The discharge of nutrients (nitrogen and phosphorous) from wastewater treatment is one of the most serious problems affecting the Chesapeake Bay. Excessive nutrients in the Bay cause algae blooms in the water, which leads to oxygen depletion and other adverse impacts on water quality. Excessive algae growth can also block sunlight that is critical to support plant and aquatic life.

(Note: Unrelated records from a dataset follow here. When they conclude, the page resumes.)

Lemma Poll_spec C (s : St) NumUp Up NumDown Down CurrentTime :
  ctx_ok C -> buffers_ok NumUp Up NumDown Down -> ready s -> 0 ∉ pressed s ->
  let raw := pressed s in
  let Delta := CurrentTime -[64] C.(PreviousTime) in
  let poll := OcGetUpDownKeys StackRaw StackKeys StackTimes C s NumUp Up NumDown Down CurrentTime in
  exists s', ready s' /\ pressed s' = pressed s /\ modifiers s' = modifiers s /\
  match classify C raw NumUp Up NumDown Down with
  | Unsupported => poll = Ret (set_time C CurrentTime, s, failed EFI_UNSUPPORTED None NumUp Up NumDown Down)
  | TooManyKeys => poll = Ret (set_time C CurrentTime, s', failed EFI_BUFFER_TOO_SMALL None NumUp Up NumDown Down)
  | NoRoom => poll = Ret (set_time C CurrentTime, s',
                          failed EFI_BUFFER_TOO_SMALL (Some (modifiers s)) NumUp Up NumDown Down)
  | Overrun => poll = Fault OutOfBounds
  | Detected => exists C',
      poll = Ret (C', s', detected (modifiers s) (keys_up (held C) raw) Up
                            (keys_down C.(InitialDelay) C.(SubsequentDelay) Delta (held C) raw) Down)
      /\ ctx_ok C' /\ held C' = held_after C.(InitialDelay) C.(SubsequentDelay) Delta (held C) raw
      /\ C'.(InitialDelay) = C.(InitialDelay) /\ C'.(SubsequentDelay) = C.(SubsequentDelay)
      /\ C'.(PreviousTime) = CurrentTime /\ C'.(MaxKeysHeld) = C.(MaxKeysHeld)
  end.
Proof using HRaw HKeys HTimes.
  intros HC (HB0 & HBu & HBd) Hs Hzero raw Delta poll.
  destruct (Get_eight StackRaw HRaw s Hs) as (s' & r & E & Hs' & Hp' & Hm' & Hr).
  exists s'. split_and!; [done..|]. unfold poll, classify.
  destruct (Poll_checks C s NumUp Up NumDown Down CurrentTime HC) as (keyjunk & timejunk & ->).
  destruct (decide (unsupported C NumUp Up NumDown Down)) as [HU|HU]; [done|].
  unfold UpDownScan. change OC_KEY_MAP_DEFAULT_SIZE with 8. rewrite E. cbn [mbind outcome_bind].
  fold raw in Hr, Hp'. destruct (decide (length raw <= 8)%nat) as [H8|H8]; last first.
  { destruct Hr as [-> ->]. by rewrite decide_True by lia. }
  destruct Hr as (-> & -> & -> & Keys & -> & HK & HT). change (EFI_ERROR EFI_SUCCESS) with false. cbv iota.
  rewrite decide_False by lia.
  destruct (decide (is_Some Down /\ NumDown < Z.of_nat (length raw))) as [[HD1 HD2]|HD].
  { rewrite !bool_decide_true by (done || lia). done. }
  destruct (bool_decide (is_Some Down) && _) eqn:EB.
  { apply andb_true_iff in EB. rewrite !bool_decide_eq_true in EB. destruct HD. split; [tauto|lia]. }
  clear EB. pose proof (pressed_NoDup s Hs) as Hraw. fold raw in Hraw, Hzero.
  assert (default [] (Some Keys) = raw ++ drop (length raw) Keys) as ->.
  { rewrite <- HT at 1. simpl. by rewrite take_drop. }
  destruct HC as [[HK1 HK2] [HT1 HT2] Hn Hu Hz].
  set (lk := cells C.(KeysHeld)) in *. set (lt := cells C.(KeyHeldTimes)) in *.
  assert (fits_buffer Down (length raw)) as Hfd.
  { intros b Hb. specialize (HBd b Hb). apply Nat.nlt_ge. intros ?. apply HD. split; [done|lia]. }
  match goal with |- context [for_ _ 0 (DownStep _ _ _ _) ?S0] =>
    assert (S0 = scan_at (set_time C CurrentTime) (held C) raw keyjunk Delta Down lk lt 0) as ->
  end.
  { unfold scan_at. simpl. rewrite mark_nil, !drop_0, HK1, HT1. by destruct Down. }
  rewrite !Nat2Z.id. fold Delta.
  destruct (decide (C.(MaxKeysHeld) < Z.of_nat (length raw))) as [HM|HM].
  { by rewrite DownLoop_overrun by (done || lia). }
  rewrite DownLoop_spec by (done || lia). cbn [mbind outcome_bind].
  pose proof (scanned_context (set_time C CurrentTime) (held C) raw Delta lk lt keyjunk Down) as HC'.
  set (T := scan_at _ _ _ _ _ _ _ _ _) in *. cbv zeta in HC'.
  change (KeysHeldCopy T) with (mark (take (length raw) raw) (held C).*1 ++ keyjunk).
  assert (length (held C) = length (mark (take (length raw) raw) (held C).*1)) as -> by
    (unfold mark; by rewrite !length_fmap).
  rewrite UpLoop_spec.
  - cbn [mbind outcome_bind]. rewrite mark_up by done. rewrite firstn_all. exists T.(ScContext). split; [|apply HC'; done || lia].
    unfold detected, T, scan_at, keys_up. simpl. by rewrite firstn_all.
  - intros b Hb. specialize (HBu b Hb). unfold mark. rewrite !length_fmap.
    rewrite held_length by done. apply Nat2Z.inj_le. rewrite Z2Nat.id by lia.
    destruct (decide (NumUp < C.(MaxKeysHeld))); [|lia]. destruct HU. left. split; [done|lia].
Qed.

Lemma Plain_poll_spec C (s : St) NumUp Up NumDown Down CurrentTime :
  no_buffers C -> buffers_ok NumUp Up NumDown Down -> ready s ->
  let raw := pressed s in
  let poll := OcGetUpDownKeys StackRaw StackKeys StackTimes C s NumUp Up NumDown Down CurrentTime in
  exists s', ready s' /\ pressed s' = pressed s /\ modifiers s' = modifiers s /\
  poll = match classify_plain raw NumDown Down with
  | Unsupported => Ret (set_time C CurrentTime, s, failed EFI_UNSUPPORTED None NumUp Up NumDown Down)
  | TooManyKeys => Ret (set_time C CurrentTime, s', failed EFI_BUFFER_TOO_SMALL None NumUp Up NumDown Down)
  | NoRoom => Ret (set_time C CurrentTime, s', failed EFI_BUFFER_TOO_SMALL (Some (modifiers s)) NumUp Up NumDown Down)
  | _ => Ret (set_held (set_time C CurrentTime) C.(KeysHeld) C.(KeyHeldTimes) 0, s', detected (modifiers s) [] Up raw Down)
  end.
Proof using HRaw HKeys HTimes.
  intros (HN1 & HN2 & HN3) (HB0 & _ & HBd) Hs raw poll.
  destruct (Get_eight StackRaw HRaw s Hs) as (s' & r & E & Hs' & Hp' & Hm' & Hr).
  exists s'. split_and!; [done..|]. unfold poll, OcGetUpDownKeys, classify_plain. rewrite (bool_decide_true (C.(NumKeysHeld) <= _)) by done.
  cbn [assert mbind outcome_bind]. cbv zeta. cbn [set_time KeysHeld KeyHeldTimes]. rewrite HN1, HN2, (bool_decide_true (true = true)) by done.
  cbn [assert mbind outcome_bind negb andb]. change OC_KEY_MAP_DEFAULT_SIZE with 8.
  destruct (decide (NumDown > 8)) as [HD|HD]; [by rewrite decide_True by lia|]. rewrite decide_False by lia.
  unfold UpDownScan. change OC_KEY_MAP_DEFAULT_SIZE with 8. rewrite E. cbn [mbind outcome_bind].
  fold raw in Hr, Hp'. destruct (decide (length raw <= 8)%nat) as [H8|H8]; last first.
  { destruct Hr as [-> ->]. by rewrite decide_True by lia. }
  destruct Hr as (-> & -> & -> & Keys & -> & HK & HT). change (EFI_ERROR EFI_SUCCESS) with false. cbv iota. rewrite decide_False by lia.
  destruct (decide (is_Some Down /\ NumDown < Z.of_nat (length raw))) as [[HD1 HD2]|HD'].
  { rewrite !bool_decide_true by (done || lia). done. }
  destruct (bool_decide (is_Some Down) && _) eqn:EB.
  { apply andb_true_iff in EB. rewrite !bool_decide_eq_true in EB. destruct HD'. split; [tauto|lia]. }
  assert (default [] (Some Keys) = raw ++ drop (length raw) Keys) as -> by (rewrite <- HT at 1; simpl; by rewrite take_drop).
  rewrite Nat2Z.id. cbn [set_time KeysHeld KeyHeldTimes].
  match goal with |- context [for_ _ 0 (DownStep _ _ _ _) ?S0] =>
    assert (S0 = plain_scan (set_held (set_time C CurrentTime) (KeysHeld C) (KeyHeldTimes C) 0) StackKeys Down raw 0) as -> by (unfold plain_scan; by destruct Down)
  end.
  rewrite PlainLoop_spec; [|done|]; last first.
  { intros b Hb. specialize (HBd b Hb). apply Nat.nlt_ge. intros ?. apply HD'. split; [done|lia]. }
  cbn [mbind outcome_bind plain_scan ScContext ScDown ScNumDown]. unfold detected. rewrite firstn_all. by destruct Up.
Qed.

End Poll.

(** ** Sessions: polling again and again *)
Section Session.
Context {St : Type} {A : KeyMapAggregator St} {L : KeyMapAggregatorLaws St}.
Variables StackRaw StackKeys StackTimes : list Z.
Hypothesis HRaw : length StackRaw = 8%nat.
Hypothesis HKeys : length StackKeys = 8%nat.
Hypothesis HTimes : length StackTimes = 8%nat.

(** The keys that a successful poll reports in a buffer. *)
Definition reported (n : Z) (Buffer : option (list Z)) : list Z := take (Z.to_nat n) (default [] Buffer).

(** A caller that polls with buffers of eight keys: [polls] gives the state of
    the aggregator and the time of each call, the result lists the keys that were
    reported up and down. *)
Fixpoint session (Up Down : list Z) (C : OC_KEY_REPEAT_CONTEXT) (polls : list (St * Z))
  : outcome (OC_KEY_REPEAT_CONTEXT * list (list Z * list Z)) :=
  match polls with
  | [] => Ret (C, [])
  | (s, t) :: polls =>
      '(C, _, r) ← OcGetUpDownKeys StackRaw StackKeys StackTimes C s 8 (Some Up) 8 (Some Down) t;
      '(C, es) ← session Up Down C polls;
      Ret (C, (reported r.(NumKeysUp) r.(KeysUp), reported r.(NumKeysDown) r.(KeysDown)) :: es)
  end.

(** The keys an observer of the events believes to be down. *)
Definition observe (K : gset Z) (e : list Z * list Z) : gset Z := (K ∖ list_to_set e.1) ∪ list_to_set e.2.

(** Every key that goes up was down; without key repeat, every key that goes
    down was up. *)
Fixpoint honest (Initial : Z) (K : gset Z) (es : list (list Z * list Z)) : Prop :=
  match es with
  | [] => True
  | e :: es =>
      (list_to_set e.1 : gset Z) ⊆ K /\ (Initial = 0 -> (list_to_set e.2 : gset Z) ## K)
      /\ honest Initial (observe K e) es
  end.

Definition poll_ok (p : St * Z) : Prop := ready p.1 /\ (0 ∉ pressed p.1) /\ (length (pressed p.1) <= 8)%nat.

Lemma reported_inserts ks (b : list Z) :
  (length ks <= length b)%nat -> reported (Z.of_nat (length ks)) (Some (list_inserts 0 ks b)) = ks.
Proof.
  intros H. unfold reported. simpl. rewrite Nat2Z.id. apply list_eq. intros i.
  destruct (decide (i < length ks)%nat).
  - rewrite lookup_take_lt by done. rewrite lookup_inserts by lia. rewrite decide_True by lia. by rewrite Nat.sub_0_r.
  - rewrite lookup_take_ge by lia. symmetry. apply lookup_ge_None. lia.
Qed.

Lemma keys_up_length h raw : (length (keys_up h raw) <= length h)%nat.
Proof. unfold keys_up. etransitivity; [apply length_filter|]. by rewrite length_fmap. Qed.

Lemma keys_down_length I S D h raw : (length (keys_down I S D h raw) <= length raw)%nat.
Proof. apply length_filter. Qed.

Lemma elem_of_keys_down I S D h raw k :
  k ∈ keys_down I S D h raw <-> (key_event I S D h k).1 = true /\ k ∈ raw.
Proof. unfold keys_down. by rewrite list_elem_of_filter. Qed.

Lemma key_event_new I S D h k : k ∉ h.*1 -> (key_event I S D h k).1 = true.
Proof. intros H%held_time_None. unfold key_event. by rewrite H. Qed.

Lemma key_event_old S D h k : k ∈ h.*1 -> (key_event 0 S D h k).1 = false.
Proof.
  intros H. unfold key_event. destruct (held_time h k) eqn:E; [done|]. by apply held_time_None in E.
Qed.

“Maryland’s new state-of-the-art Enhanced Nutrient Removal based loading limits are consistent with the requirements of the Clean Water Act and will ensure that Maryland can achieve and maintain its nutrient reduction goals for the Chesapeake Bay and its tributaries,” said Kendl P. Philbrick, secretary of the Maryland Department of Environment. “Maryland’s water quality standards are vital in our effort to preserve and restore the Chesapeake Bay and its irreplaceable cultural, economic and recreational resources. They are the basis of our water pollution control efforts and improve our ability to effectively regulate water quality in a scientifically sound manner.”
For years, permits have required nutrient removal to achieve localized water quality standards. However, the lack of science-based and achievable water quality standards for the Chesapeake Bay has made it difficult for the states and EPA to regulate nutrient reductions needed to protect the Bay.
EPA has been working with states for several years to develop a basin-wide strategy for these nutrient permit limits. This new strategy covers the entire watershed, and describes how states and EPA plan to develop permit limits based on the living resource needs of the Bay. States participating in the strategy include Maryland, Virginia, Delaware, Pennsylvania, New York and West Virginia and the District of Columbia.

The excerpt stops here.